You know who you are. Determined DIY-er. Proud Luddite. Content to keep eating up those miles on an analog set of wheels. So when you sign up for a bike tour, you stick with the tried and true: your human-powered road or hybrid bike. Here are 8 confirmations that you are doing you in just the right way!
Reason #1: You are addicted to that lactic acid burn.
Your comfort zone is in the “no pain, no gain” camp. If your lungs don’t feel like punctured tires and your thighs aren’t on fire and your jersey isn’t sweat-soaked in your own aerobic suffering as you honk up that mountain, then life just isn’t worth living.
Reason #2: It’s the easiest weight loss program out there.
No e-bike? You’re already down 10-15 pounds. No spare battery? Make that 20. You’re looking good, girlfriend! Pack the bikini, and don’t worry about that second helping of pasta.

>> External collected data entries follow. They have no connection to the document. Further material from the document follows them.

(* ===== verification/InterleavingProps.v ===== *)
(** * Concurrent requests keep the journal consistent

    However the tasks of different allocations interleave, an allocation whose
    lock is free is consistent. The proof replays each task alone: the rows of
    its allocation are what its calls would have left had no other task run. *)

From S2P Require Import Prelude Python Utf8 Enums Messages Wire Codec Values ResponseDict Effects Journal JournalFacts ProtocolProps JournalProps SlurmVerifier Adapter DefwClient AdapterProps Service Sample ServiceFacts Triples Consistency ReserveFacts HandlerFacts OperationProps ConsistencyProps Ledger LedgerFacts LedgerProps Tasks TaskFacts Interleaving Replay Locality Shapes.
Local Open Scope Z_scope.

(** ** One allocation of the tables *)

(** The rows of one allocation are readable and consistent, and it stores no
    acceptance once it is closed. *)
Definition fine_at {ucd : UnicodeData} (K : alloc_key) (t : tables) : Prop :=
  (forall s row, reservation_rows t !! (K.1, K.2, s) = Some row -> row_ok row) /\
  consistent_at K.1 K.2 t /\
  (forall row, allocations t !! K = Some row -> row_settled row).

(** The tables with the rows of one allocation only *)
Definition restrict (K : alloc_key) (t : tables) : tables :=
  mk_tables (operations t)
    (filter (fun p : alloc_key * Allocation.t => p.1 = K) (allocations t))
    (filter (fun p : resv_key * ReservationRow.t => p.1.1 = K) (reservation_rows t)).

Section restriction.
Context {ucd : UnicodeData} (K : alloc_key).

Lemma restrict_same t : same_rows K t (restrict K t).
Proof.
  split.
  - intros K' <-. simpl. apply option_eq. intros row. rewrite map_lookup_filter_Some. naive_solver.
  - intros c k s ->. simpl. apply option_eq. intros row. rewrite map_lookup_filter_Some. naive_solver.
Qed.

Lemma restrict_other t K' : K' <> K -> allocations (restrict K t) !! K' = None.
Proof. intros HK. simpl. apply map_lookup_filter_None. right. by intros row _ E. Qed.

Lemma fine_at_same t t' : same_rows K t t' -> fine_at K t -> fine_at K t'.
Proof.
  destruct K as [c k]. intros [Ha Hr] (Hv & Hc & Hs). split_and!; simpl in *.
  - intros s row. rewrite (Hr c k s eq_refl). apply Hv.
  - eapply consistent_at_same; [by apply Ha|intros s; by apply Hr|exact Hc].
  - intros row. rewrite (Ha _ eq_refl). apply Hs.
Qed.

(** Then the restricted tables are those of a consistent journal. *)
Lemma restrict_consistent t : fine_at K t -> consistent (restrict K t).
Proof.
  intros Hf. pose proof (fine_at_same _ _ (restrict_same t) Hf) as (_ & Hc & _). split.
  - intros [[c k] s] row Hrow. simpl in Hrow.
    apply map_lookup_filter_Some in Hrow as [Hrow HK]. simpl in HK. subst K.
    by eapply (proj1 Hf).
  - intros c j. destruct (decide ((c, str_of_Z j) = K)) as [<-|Hne]; [exact Hc|].
    unfold consistent_at. rewrite restrict_other by done. intros s row Hrow. simpl in Hrow.
    apply map_lookup_filter_Some in Hrow as [_ HK]. by simpl in HK.
Qed.

Lemma restrict_settled t : fine_at K t -> settled (restrict K t).
Proof.
  intros (_ & _ & Hs) K' row Hrow. simpl in Hrow.
  apply map_lookup_filter_Some in Hrow as [Hrow HK]. simpl in HK. subst K'. by apply Hs.
Qed.
End restriction.

Lemma consistent_fine_at {ucd : UnicodeData} c j t :
  consistent t -> settled t -> fine_at (c, str_of_Z j) t.
Proof.
  intros [Hv Hc] Hs. split_and!; [|apply Hc|].
  - intros s row Hrow. by eapply Hv.
  - intros row Hrow. by eapply Hs.
Qed.
(* ===== verification/Hoare.v ===== *)
(** * Hoare triples over stateful computations

    Rules for the combinators of [Effects] over any state: from a precondition,
    a run ends in one postcondition for values and one for exceptions. *)

From S2P Require Import Prelude Python Effects.

Definition hoare {W A} (Pre : W -> Prop) (m : M W A) (Q : A -> W -> Prop)
    (E : exn -> W -> Prop) : Prop :=
  forall w r w', Pre w -> m w = (r, w') ->
  match r with Ok a => Q a w' | Raise e => E e w' end.

Section rules.
Context {W : Type}.
Implicit Types (I : W -> Prop).

Lemma hoare_conseq {A} I I' (m : M W A) Q Q' E E' :
  hoare I' m Q' E' -> (forall w, I w -> I' w) ->
  (forall a w, Q' a w -> Q a w) -> (forall e w, E' e w -> E e w) -> hoare I m Q E.
Proof.
  intros Hm Hi Hq He w r w' Hw Hr. specialize (Hm w r w' (Hi _ Hw) Hr). destruct r; auto.
Qed.

Lemma hoare_ret {A} I (a : A) (Q : A -> W -> Prop) E :
  (forall w, I w -> Q a w) -> hoare I (mret a) Q E.
Proof. intros Hq w r w' Hw [= <- <-]. auto. Qed.

Lemma hoare_raise {A} I e (Q : A -> W -> Prop) (E : exn -> W -> Prop) :
  (forall w, I w -> E e w) -> hoare I (raise e) Q E.
Proof. intros He w r w' Hw [= <- <-]. auto. Qed.

Lemma hoare_lift {A} I (x : result A) (Q : A -> W -> Prop) (E : exn -> W -> Prop) :
  (forall w a, I w -> x = Ok a -> Q a w) -> (forall w e, I w -> x = Raise e -> E e w) ->
  hoare I (lift x) Q E.
Proof. intros Hq He w r w' Hw [= <- <-]. destruct x; auto. Qed.

Lemma hoare_gets {A} I (f : W -> A) (Q : A -> W -> Prop) E :
  (forall w, I w -> Q (f w) w) -> hoare I (gets f) Q E.
Proof. intros Hq w r w' Hw [= <- <-]. auto. Qed.

Lemma hoare_modify I (f : W -> W) (Q : unit -> W -> Prop) E :
  (forall w, I w -> Q tt (f w)) -> hoare I (modify f) Q E.
Proof. intros Hq w r w' Hw [= <- <-]. auto. Qed.

Lemma hoare_raise_when I b e (Q : unit -> W -> Prop) (E : exn -> W -> Prop) :
  (forall w, I w -> b = false -> Q tt w) -> (forall w, I w -> b = true -> E e w) ->
  hoare I (raise_when b e) Q E.
Proof. intros Hq He. destruct b; [apply hoare_raise|apply hoare_ret]; auto. Qed.

Lemma hoare_bind {A B} I (m : M W A) (f : A -> M W B) Q R E :
  hoare I m Q E -> (forall a, hoare (Q a) (f a) R E) -> hoare I (m ≫= f) R E.
Proof.
  intros Hm Hf w r w' Hw Hr.
  apply m_bind_cases in Hr as [(e & Hr & ->)|(a & w1 & Hr & Hrest)].
  - by apply (Hm w (Raise e)).
  - apply (Hf a w1 r w'); [|done]. by apply (Hm w (Ok a)).
Qed.

(** Pure preconditions move to the context. *)
Lemma hoare_pure {A} (P : Prop) I (m : M W A) Q E :
  (P -> hoare I m Q E) -> hoare (fun w => P /\ I w) m Q E.
Proof. intros Hm w r w' [HP Hw] Hr. by apply (Hm HP w). Qed.

Lemma hoare_try_catch {A} I catches (m : M W A) h Q E E' :
  hoare I m Q E' -> (forall e, catches e = true -> hoare (E' e) (h e) Q E) ->
  (forall e w, catches e = false -> E' e w -> E e w) ->
  hoare I (try_catch catches m h) Q E.
Proof.
  intros Hm Hh He w r w' Hw Hr. unfold try_catch in Hr. destruct (m w) as [[a|e] w1] eqn:Em.
  - injection Hr as <- <-. by apply (Hm w (Ok a)).
  - pose proof (Hm w (Raise e) w1 Hw Em) as Hx. destruct (catches e) eqn:Ec.
    + by apply (Hh e Ec w1 r w').
    + injection Hr as <- <-. by apply He.
Qed.

(** *** Blocks that keep an invariant, whatever their outcome *)

Definition stable {A} I (m : M W A) : Prop := hoare I m (fun _ => I) (fun _ => I).

Lemma stable_bind {A B} I (m : M W A) (f : A -> M W B) :
  stable I m -> (forall a, stable I (f a)) -> stable I (m ≫= f).
Proof. intros Hm Hf. exact (hoare_bind I m f (fun _ => I) _ _ Hm Hf). Qed.
Lemma stable_mret {A} I (a : A) : stable I (mret (M := M W) a).
Proof. by apply hoare_ret. Qed.
Lemma stable_raise {A} I e : stable I (raise (W := W) (A := A) e).
Proof. by apply hoare_raise. Qed.
Lemma stable_lift {A} I (x : result A) : stable I (lift (W := W) x).
Proof. by apply hoare_lift. Qed.
Lemma stable_gets {A} I (f : W -> A) : stable I (gets f).
Proof. by apply hoare_gets. Qed.
Lemma stable_raise_when I b e : stable I (raise_when (W := W) b e).
Proof. by apply hoare_raise_when. Qed.
Lemma stable_try_catch {A} I catches (m : M W A) h :
  stable I m -> (forall e, stable I (h e)) -> stable I (try_catch catches m h).
Proof.
  intros Hm Hh. apply (hoare_try_catch I catches m h _ _ (fun _ => I)); [done|by intros; apply Hh|done].
Qed.
End rules.

Create HintDb hoare discriminated.
#[export] Hint Resolve stable_mret stable_raise stable_lift stable_gets stable_raise_when : hoare.

(** Walk through a block that keeps an invariant. *)
Ltac stay :=
  repeat first
    [ solve [auto with hoare]
    | lazymatch goal with
      | |- stable _ (mbind _ _) => apply stable_bind; [|intros ?]
      | |- stable _ (try_catch _ _ _) => apply stable_try_catch; [|intros ?]
      | |- stable _ (match _ with _ => _ end) => case_match
      end
    | progress cbv beta zeta ].
(* ===== verification/TextFacts.v ===== *)
(** * Facts about splitting text

    Lines, words and fields of a string, and the texts that split into given
    parts. *)

From S2P Require Import Prelude Python.
Local Open Scope Z_scope.

(** ** At a separator *)

Lemma split_at_iff c s a b : split_at c s = Some (a, b) <-> s = a ++ c :: b /\ c ∉ a.
Proof.
  revert a. induction s as [|x s IH]; intros a; simpl.
  { split; [done|]. intros [H _]. by destruct a. }
  destruct (Z.eqb_spec x c) as [->|Hne].
  - split; [intros [= <- <-]; split; [done|apply not_elem_of_nil]|].
    intros [H Hc]. destruct a as [|y a]; [by injection H as ->|].
    injection H as -> ->. destruct Hc. left.
  - split.
    + destruct (split_at c s) as [[a' b']|] eqn:E; [|done]. simpl. intros [= <- <-].
      destruct (proj1 (IH a') eq_refl) as [-> Hc]. split; [done|].
      apply not_elem_of_cons. by split.
    + intros [H Hc]. destruct a as [|y a]; [by injection H as -> ->|].
      injection H as -> ->. apply not_elem_of_cons in Hc as [_ Hc].
      by rewrite (proj2 (IH a) (conj eq_refl Hc)).
Qed.

Section text.
Context {ucd : UnicodeData}.

Definition nonspace (s : str) : Prop := Forall (fun c => is_space c = false) s.
Definition is_word (s : str) : Prop := s <> [] /\ nonspace s.

(** ** Words *)

Lemma words_word s : is_word s -> words s = [s].
Proof.
  intros [Hne Hs]. induction Hs as [|c s Hc Hs IH]; [done|].
  simpl. rewrite Hc. destruct s as [|c' s]; [done|].
  inversion Hs as [|? ? Hc' _]; subst. rewrite Hc'. by rewrite IH.
Qed.

Lemma words_cons w s : is_word w -> words (w ++ 32 :: s) = w :: words s.
Proof.
  intros [Hne Hs]. induction Hs as [|c w Hc Hs IH]; [done|].
  destruct w as [|c' w]; [simpl; by rewrite Hc|].
  inversion Hs as [|? ? Hc' _]; subst.
  change (words ((c :: c' :: w) ++ 32 :: s)) with
    (if is_space c then words ((c' :: w) ++ 32 :: s)
     else if is_space c' then [c] :: words ((c' :: w) ++ 32 :: s)
     else match words ((c' :: w) ++ 32 :: s) with
          | v :: vs => (c :: v) :: vs
          | [] => [[c]]
          end).
  rewrite Hc, Hc', IH by done. done.
Qed.

Lemma words_are_words s : Forall is_word (words s).
Proof.
  induction s as [|c s IH]; simpl; [done|].
  destruct (is_space c) eqn:Hc; [done|].
  assert (is_word [c]) as Hw by (split; [done|by constructor]).
  destruct s as [|c' s']; [by constructor|].
  destruct (is_space c'); [by constructor|].
  destruct (words (c' :: s')) as [|w ws]; [by constructor|].
  inversion IH as [|? ? [Hne Hn] Hws]; subst. constructor; [|done].
  split; [done|by constructor].
Qed.

(** Words joined by single spaces *)
Lemma words_join l : Forall is_word l -> words (join [32] l) = l.
Proof.
  induction 1 as [|w l Hw Hl IH]; [done|]. destruct l as [|w' l].
  - by apply words_word.
  - change (words (w ++ 32 :: join [32] (w' :: l)) = w :: w' :: l).
    rewrite words_cons by done. by rewrite IH.
Qed.

(** ** Lines *)

Definition no_break (s : str) : Prop := Forall (fun c => is_line_break c = false) s.

Lemma splitlines_line s : s <> [] -> no_break s -> splitlines s = [s].
Proof.
  intros Hne Hs. induction Hs as [|c s Hc Hs IH]; [done|]. simpl. rewrite Hc.
  destruct (Z.eqb_spec c 13) as [->|_]; [by unfold is_line_break in Hc|].
  destruct s as [|c' s]; [done|]. by rewrite IH.
Qed.

Lemma splitlines_cons s t : no_break s -> splitlines (s ++ 10 :: t) = s :: splitlines t.
Proof.
  induction 1 as [|c s Hc Hs IH]; [done|]. simpl. rewrite Hc.
  destruct (Z.eqb_spec c 13) as [->|_]; [by unfold is_line_break in Hc|].
  by rewrite IH.
Qed.

(** ** Stripping *)

Lemma lstrip_word c s : is_space c = false -> lstrip (c :: s) = c :: s.
Proof. simpl. by intros ->. Qed.

Lemma strip_framed a s b :
  is_space a = false -> is_space b = false -> strip (a :: s ++ [b]) = a :: s ++ [b].
Proof.
  intros Ha Hb. unfold strip. rewrite lstrip_word by done.
  change (a :: s ++ [b]) with ((a :: s) ++ [b]). rewrite reverse_app. simpl.
  rewrite Hb. change (b :: reverse (a :: s)) with (reverse [b] ++ reverse (a :: s)).
  by rewrite <-reverse_app, reverse_involutive.
Qed.

Lemma strip_id s :
  (forall c t, s = c :: t -> is_space c = false) ->
  (forall c t, s = t ++ [c] -> is_space c = false) -> strip s = s.
Proof.
  intros Hh Ht. destruct s as [|c s]; [done|]. unfold strip.
  rewrite lstrip_word by by eapply Hh.
  destruct (reverse (c :: s)) as [|d r] eqn:E.
  - by rewrite <-(reverse_involutive (c :: s)), E.
  - assert (c :: s = reverse r ++ [d]) as Hs
      by (by rewrite <-(reverse_involutive (c :: s)), E, reverse_cons).
    rewrite lstrip_word by by eapply Ht. by rewrite <-E, reverse_involutive.
Qed.

(** ** Printable ASCII without the blank *)

Definition plain (s : str) : Prop := Forall (fun c => 33 <= c <= 126) s.

Lemma plain_space c : 33 <= c <= 126 -> is_space c = false.
Proof. intros Hc. unfold is_space. replace (c <? 128) with true by lia. cbv iota. lia. Qed.

Lemma plain_break c : 32 <= c <= 126 -> is_line_break c = false.
Proof.
  intros Hc. apply bool_decide_eq_false_2. rewrite !elem_of_cons, elem_of_nil. lia.
Qed.

Lemma plain_word s : s <> [] -> plain s -> is_word s.
Proof. intros Hne Hp. split; [done|]. eapply Forall_impl; [exact Hp|apply plain_space]. Qed.

Lemma join_chars l :
  Forall plain l -> Forall (fun c => 32 <= c <= 126) (join [32] l).
Proof.
  assert (forall w, plain w -> Forall (fun c => 32 <= c <= 126) w) as Hw.
  { intros w Hw. eapply Forall_impl; [exact Hw|]. simpl. lia. }
  induction 1 as [|w l Hp Hl IH]; [done|]. destruct l as [|w' l]; [by apply Hw|].
  apply Forall_app. split; [by apply Hw|]. by constructor; [lia|].
Qed.

Lemma join_last l c t :
  Forall (fun w => w <> [] /\ plain w) l -> join [32] l = t ++ [c] -> 33 <= c <= 126.
Proof.
  revert t. induction l as [|w l IH]; intros t Hl Hj; [by destruct t|].
  inversion Hl as [|? ? [Hne Hp] Hl']; subst. destruct l as [|w' l].
  - change (w = t ++ [c]) in Hj. subst w. apply Forall_app in Hp as [_ Hp]. by inversion Hp.
  - assert (exists t', join [32] (w' :: l) = t' ++ [c]) as [t' Ht'].
    { change (w ++ 32 :: join [32] (w' :: l) = t ++ [c]) in Hj.
      destruct (exists_last (l := join [32] (w' :: l))) as (t' & d & Hd).
      - inversion Hl' as [|? ? [Hne' _] _]; subst. destruct l; [done|].
        by destruct w'.
      - exists t'. rewrite Hd in Hj |- *. rewrite app_comm_cons, app_assoc in Hj.
        by apply app_inj_tail in Hj as [_ ->]. }
    by eapply IH.
Qed.

Lemma split_on_chars sep s c : c ∈ s -> c = sep \/ exists part, part ∈ split_on sep s /\ c ∈ part.
Proof.
  induction s as [|x s IH]; [by intros ?%elem_of_nil|]. simpl. intros [->|Hc]%elem_of_cons.
  - destruct (Z.eqb_spec x sep); [by left|right].
    destruct (split_on sep s) as [|part parts].
    + exists [x]. split; left.
    + exists (x :: part). split; left.
  - destruct (IH Hc) as [|(part & Hp & Hin)]; [by left|right].
    destruct (Z.eqb_spec x sep); [exists part; split; [by right|done]|].
    destruct (split_on sep s) as [|part' parts]; [by apply elem_of_nil in Hp|].
    apply elem_of_cons in Hp as [->|Hp].
    + exists (x :: part'). split; [left|by right].
    + exists part. split; [by right|done].
Qed.

(** Lines, each with its end *)
Definition unlines (l : list str) : str := concat (map (fun s => s ++ [10]) l).

Lemma splitlines_unlines l : Forall no_break l -> splitlines (unlines l) = l.
Proof.
  induction 1 as [|s l Hs Hl IH]; [done|].
  change (unlines (s :: l)) with ((s ++ [10]) ++ unlines l).
  rewrite <-app_assoc. change ([10] ++ unlines l) with (10 :: unlines l).
  by rewrite splitlines_cons, IH.
Qed.

(** ** Numbers *)

Lemma parse_digits b s :
  s <> [] \/ b = true -> Forall (fun c => 48 <= c <= 57) s -> exists u, parse_uint b s = Some u.
Proof.
  intros Hne Hs. revert b Hne. induction Hs as [|c s Hc Hs IH]; intros b Hne.
  { destruct Hne as [?|Hb]; [done|subst b]. by eexists. }
  simpl. replace (c =? 95) with false by lia.
  destruct (IH true) as [u Hu]; [by right|]. rewrite Hu.
  unfold dec_digit. replace (c <? 128) with true by lia.
  replace ((48 <=? c) && (c <=? 57)) with true by lia.
  assert (c - 48 = 0 \/ c - 48 = 1 \/ c - 48 = 2 \/ c - 48 = 3 \/ c - 48 = 4 \/ c - 48 = 5 \/
    c - 48 = 6 \/ c - 48 = 7 \/ c - 48 = 8 \/ c - 48 = 9) as Hd by lia.
  repeat destruct Hd as [->|Hd]; [by eexists..|]. rewrite Hd. by eexists.
Qed.

(** A nonempty string of ASCII digits is a natural number. *)
Lemma int_of_digits s :
  s <> [] -> Forall (fun c => 48 <= c <= 57) s -> exists z, int_of_str s = Some z /\ 0 <= z.
Proof.
  intros Hne Hs. unfold int_of_str.
  assert (nonspace s) as Hn.
  { eapply Forall_impl; [exact Hs|]. intros c Hc. cbv beta in Hc. unfold is_space.
    replace (c <? 128) with true by lia. cbv iota. lia. }
  rewrite strip_no_space by done.
  destruct (parse_digits false s) as [u Hu]; [by left|done|].
  destruct s as [|c s]; [done|]. inversion Hs as [|? ? Hc _]; subst.
  exists (Z.of_int (Decimal.Pos u)). split; [|apply N2Z.is_nonneg].
  assert (c = 48 \/ c = 49 \/ c = 50 \/ c = 51 \/ c = 52 \/ c = 53 \/ c = 54 \/ c = 55 \/
    c = 56 \/ c = 57) as Hd by lia.
  repeat destruct Hd as [Hd|Hd]; subst c; cbv beta iota; by rewrite Hu.
Qed.
End text.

Reason #3: Misery loves company.
There’s nothing like sitting around the hotel pool with fellow purists, swapping war stories about those character-building headwinds and muscle-bound miles. Pass the Advil and ice packs.
Reason #4: You want to help the e-bikers feel good about themselves.
As Turbo Tina bullets past you on the incline in a hurricane of lithium charge, you know you’ve made her day. Good deed done.
Reason #5: You don’t need an outlet, just more carbs.
While the e-bike babes are lolling around the charging station, you get to enjoy another chocolate chip cookie without the guilt.
Reason #6: Just say yes to shopping.
With no spare battery in your saddle bag, it’s okay to stop at that yard sale or gift shop. In moderation, of course.
Reason #7: You can give the IT department the week off.
When mechanical issues arise, you can probably get by with a spare tube, some Allen wrenches and elbow grease. No code cracking needed for any malfunctioning battery pack.
Reason #8: Look, Ma, it’s all legs, no lithium.
At the end of the tour, mileage and elevation accomplishments can be channeled directly into gloating privileges. For thine is the power and the glory, forever.